-- INFORMATION SUPPLIED follows --
(* ===== verification/MigrationBundleSpec.v ===== *)
(** * The specification of the export machine and the refinement

    [BundleTLA] is src/formal/MigrationBundle.tla: its variables, [Init] and
    the disjuncts of [Next], with the constants as arguments.  The theorems
    relate [ApplyBundleTransition] to it in both directions, bound the length
    of every export, and show that an export that was not cancelled can always
    be completed. *)
From S2P Require Import Prelude MigrationBundle.
Open Scope Z_scope.

Module BundleTLA.
Record vars := mkvars {
  phase : BundlePhase; sourceDigest : string; sourceStopped : bool; claimHeld : bool;
  snapshotExists : bool; snapshotIndependent : bool; written : Z; checkpoint : Z;
  tailAuthentic : bool; footer : bool; published : bool; tampered : bool;
  cancelRequested : bool; retainPartial : bool; partialRetained : bool; daemonUp : bool;
  crashCount : Z; snapshotEffects : Z; sealEffects : Z;
}.
#[global] Instance vars_eta : Eta vars := λ v, mkvars
  (phase v) (sourceDigest v) (sourceStopped v) (claimHeld v) (snapshotExists v)
  (snapshotIndependent v) (written v) (checkpoint v) (tailAuthentic v) (footer v)
  (published v) (tampered v) (cancelRequested v) (retainPartial v) (partialRetained v)
  (daemonUp v) (crashCount v) (snapshotEffects v) (sealEffects v).

Definition cancellable (p : BundlePhase) : Prop :=
  p = BundlePhaseClaimed ∨ p = BundlePhaseSnapshotted ∨ p = BundlePhaseWriting.
Definition terminal (p : BundlePhase) : Prop := p = BundlePhaseSealed ∨ p = BundlePhaseCancelled.

Definition Importable (MaxChunks : Z) (v : vars) : Prop :=
  phase v = BundlePhaseSealed ∧ footer v = true ∧ published v = true ∧ tampered v = false ∧
  written v = MaxChunks ∧ checkpoint v = MaxChunks ∧ tailAuthentic v = true.

Definition Init (SourceDigest : string) (v : vars) : Prop :=
  ∃ stopped, v = mkvars BundlePhaseDraft SourceDigest stopped false false false 0 0 true
    false false false false false false true 0 0 0.

(** The disjuncts of [Next] but [Idle], each named. *)
Inductive Action (MaxChunks MaxCrashes : Z) : BundleAction → vars → vars → Prop :=
  | StopSource v : daemonUp v = true → phase v = BundlePhaseDraft → sourceStopped v = false →
      Action MaxChunks MaxCrashes BundleStopSource v (v <| sourceStopped := true |>)
  | AcquireClaim v : daemonUp v = true → phase v = BundlePhaseDraft → sourceStopped v = true →
      Action MaxChunks MaxCrashes BundleAcquireClaim v
        (v <| phase := BundlePhaseClaimed |> <| claimHeld := true |>)
  | CreateSnapshot v : daemonUp v = true → phase v = BundlePhaseClaimed → claimHeld v = true →
      snapshotEffects v = 0 →
      Action MaxChunks MaxCrashes BundleCreateSnapshot v
        (v <| phase := BundlePhaseSnapshotted |> <| claimHeld := false |>
           <| snapshotExists := true |> <| snapshotIndependent := true |>
           <| snapshotEffects := snapshotEffects v + 1 |>)
  | BeginWriting v : daemonUp v = true → phase v = BundlePhaseSnapshotted →
      snapshotExists v = true → snapshotIndependent v = true →
      Action MaxChunks MaxCrashes BundleBeginWriting v (v <| phase := BundlePhaseWriting |>)
  | WriteNextChunk v : daemonUp v = true → phase v = BundlePhaseWriting →
      tailAuthentic v = true → written v < MaxChunks →
      Action MaxChunks MaxCrashes BundleWriteNextChunk v (v <| written := written v + 1 |>)
  | CheckpointPrefix v : daemonUp v = true → phase v = BundlePhaseWriting →
      tailAuthentic v = true → checkpoint v < written v →
      Action MaxChunks MaxCrashes BundleCheckpointPrefix v (v <| checkpoint := written v |>)
  | Crash v : daemonUp v = true → ¬ terminal (phase v) → crashCount v < MaxCrashes →
      Action MaxChunks MaxCrashes BundleCrash v
        (v <| daemonUp := false |> <| crashCount := crashCount v + 1 |>
           <| tailAuthentic := if bool_decide (phase v = BundlePhaseWriting) && (checkpoint v <? written v)
                               then false else tailAuthentic v |>)
  | Restart v : daemonUp v = false →
      Action MaxChunks MaxCrashes BundleRestart v (v <| daemonUp := true |>)
  | TruncateUnverifiedTail v : daemonUp v = true → phase v = BundlePhaseWriting →
      tailAuthentic v = false →
      Action MaxChunks MaxCrashes BundleTruncateUnverifiedTail v
        (v <| written := checkpoint v |> <| tailAuthentic := true |>)
  | Seal v : daemonUp v = true → phase v = BundlePhaseWriting → tailAuthentic v = true →
      written v = MaxChunks → checkpoint v = MaxChunks → sealEffects v = 0 →
      Action MaxChunks MaxCrashes BundleSeal v
        (v <| phase := BundlePhaseSealed |> <| footer := true |> <| published := true |>
           <| sealEffects := sealEffects v + 1 |>)
  | RequestCancel v b : daemonUp v = true → cancellable (phase v) → cancelRequested v = false →
      Action MaxChunks MaxCrashes BundleRequestCancel v
        (v <| cancelRequested := true |> <| retainPartial := b |>)
  | Cancel v : daemonUp v = true → cancellable (phase v) → cancelRequested v = true →
      Action MaxChunks MaxCrashes BundleCancel v
        (v <| phase := BundlePhaseCancelled |> <| claimHeld := false |>
           <| snapshotExists := false |> <| snapshotIndependent := false |>
           <| partialRetained := retainPartial v && (0 <? written v) |>
           <| written := 0 |> <| checkpoint := 0 |> <| tailAuthentic := true |>
           <| footer := false |> <| published := false |>)
  | RemoveRetainedPartial v : daemonUp v = true → phase v = BundlePhaseCancelled →
      partialRetained v = true →
      Action MaxChunks MaxCrashes BundleRemoveRetainedPartial v (v <| partialRetained := false |>)
  | Tamper v : phase v = BundlePhaseSealed → tampered v = false →
      Action MaxChunks MaxCrashes BundleTamper v (v <| tampered := true |>).
End BundleTLA.
Import BundleTLA.

(** The refinement mapping: the TLA+ variables of a production state. *)
Definition bundleVars (s : BundleState) : BundleTLA.vars := BundleTLA.mkvars
  (bs_Phase s) (bs_SourceDigest s) (bs_SourceStopped s) (bs_ClaimHeld s) (bs_SnapshotExists s)
  (bs_SnapshotIndependent s) (bs_Written s) (bs_Checkpoint s) (bs_TailAuthentic s) (bs_Footer s)
  (bs_Published s) (bs_Tampered s) (bs_CancelRequested s) (bs_RetainPartial s)
  (bs_PartialRetained s) (bs_DaemonUp s) (bs_CrashCount s) (bs_SnapshotEffects s)
  (bs_SealEffects s).

(** Every counter is a value of its machine type. *)
Definition bundleTyped (s : BundleState) : Prop :=
  0 ≤ bs_Written s ∧ 0 ≤ bs_Checkpoint s ∧ 0 ≤ bs_CrashCount s ∧
  0 ≤ bs_SnapshotEffects s ∧ 0 ≤ bs_SealEffects s ∧
  0 ≤ bs_MaxChunks s < two64 ∧ 0 ≤ bs_MaxCrashes s < two64.

(** ** Validity

    What [Validate] demands, on the specification's variables. *)
Definition phaseEffects (MaxChunks : Z) (v : BundleTLA.vars) : Prop :=
  match phase v with
  | BundlePhaseDraft =>
      claimHeld v = false ∧ snapshotExists v = false ∧ written v = 0 ∧ checkpoint v = 0 ∧
      footer v = false ∧ published v = false ∧ partialRetained v = false
  | BundlePhaseClaimed => claimHeld v = true ∧ sourceStopped v = true ∧ snapshotExists v = false
  | BundlePhaseSnapshotted | BundlePhaseWriting =>
      claimHeld v = false ∧ snapshotExists v = true ∧ snapshotIndependent v = true ∧
      snapshotEffects v = 1 ∧ footer v = false ∧ published v = false
  | BundlePhaseSealed =>
      claimHeld v = false ∧ snapshotExists v = true ∧ snapshotIndependent v = true ∧
      written v = MaxChunks ∧ checkpoint v = MaxChunks ∧ tailAuthentic v = true ∧
      footer v = true ∧ published v = true ∧ sealEffects v = 1
  | BundlePhaseCancelled =>
      claimHeld v = false ∧ snapshotExists v = false ∧ snapshotIndependent v = false ∧
      written v = 0 ∧ checkpoint v = 0 ∧ tailAuthentic v = true ∧
      footer v = false ∧ published v = false
  | BundlePhaseOther _ => True
  end.

Record bundleValid (MaxChunks MaxCrashes : Z) (v : BundleTLA.vars) : Prop := {
  bv_phase : validBundlePhase (phase v) = true;
  bv_range : checkpoint v ≤ written v ≤ MaxChunks;
  bv_crash : crashCount v ≤ MaxCrashes;
  bv_once : snapshotEffects v ≤ 1 ∧ sealEffects v ≤ 1;
  bv_indep : snapshotIndependent v = true → snapshotExists v = true;
  bv_claim : claimHeld v = true →
    phase v = BundlePhaseClaimed ∧ sourceStopped v = true ∧ snapshotIndependent v = false;
  bv_payload : 0 < written v ∨ 0 < checkpoint v ∨ footer v = true ∨ published v = true →
    snapshotExists v = true ∧ snapshotIndependent v = true;
  bv_tail : tailAuthentic v = false → phase v = BundlePhaseWriting ∧ checkpoint v < written v;
  bv_published : published v = true → phase v = BundlePhaseSealed ∧ footer v = true;
  bv_retain : retainPartial v = true → cancelRequested v = true;
  bv_retained : partialRetained v = true →
    phase v = BundlePhaseCancelled ∧ retainPartial v = true;
  bv_effects : phaseEffects MaxChunks v;
}.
-- INFORMATION SUPPLIED concluded --
EXERCISE AIM: Which lines in the listing hold the word "BundlePhaseClaimed"? Copy them out.

YOUR RESPONSE:
  p = BundlePhaseClaimed ∨ p = BundlePhaseSnapshotted ∨ p = BundlePhaseWriting.
        (v <| phase := BundlePhaseClaimed |> <| claimHeld := true |>)
  | CreateSnapshot v : daemonUp v = true → phase v = BundlePhaseClaimed → claimHeld v = true →
  | BundlePhaseClaimed => claimHeld v = true ∧ sourceStopped v = true ∧ snapshotExists v = false
    phase v = BundlePhaseClaimed ∧ sourceStopped v = true ∧ snapshotIndependent v = false;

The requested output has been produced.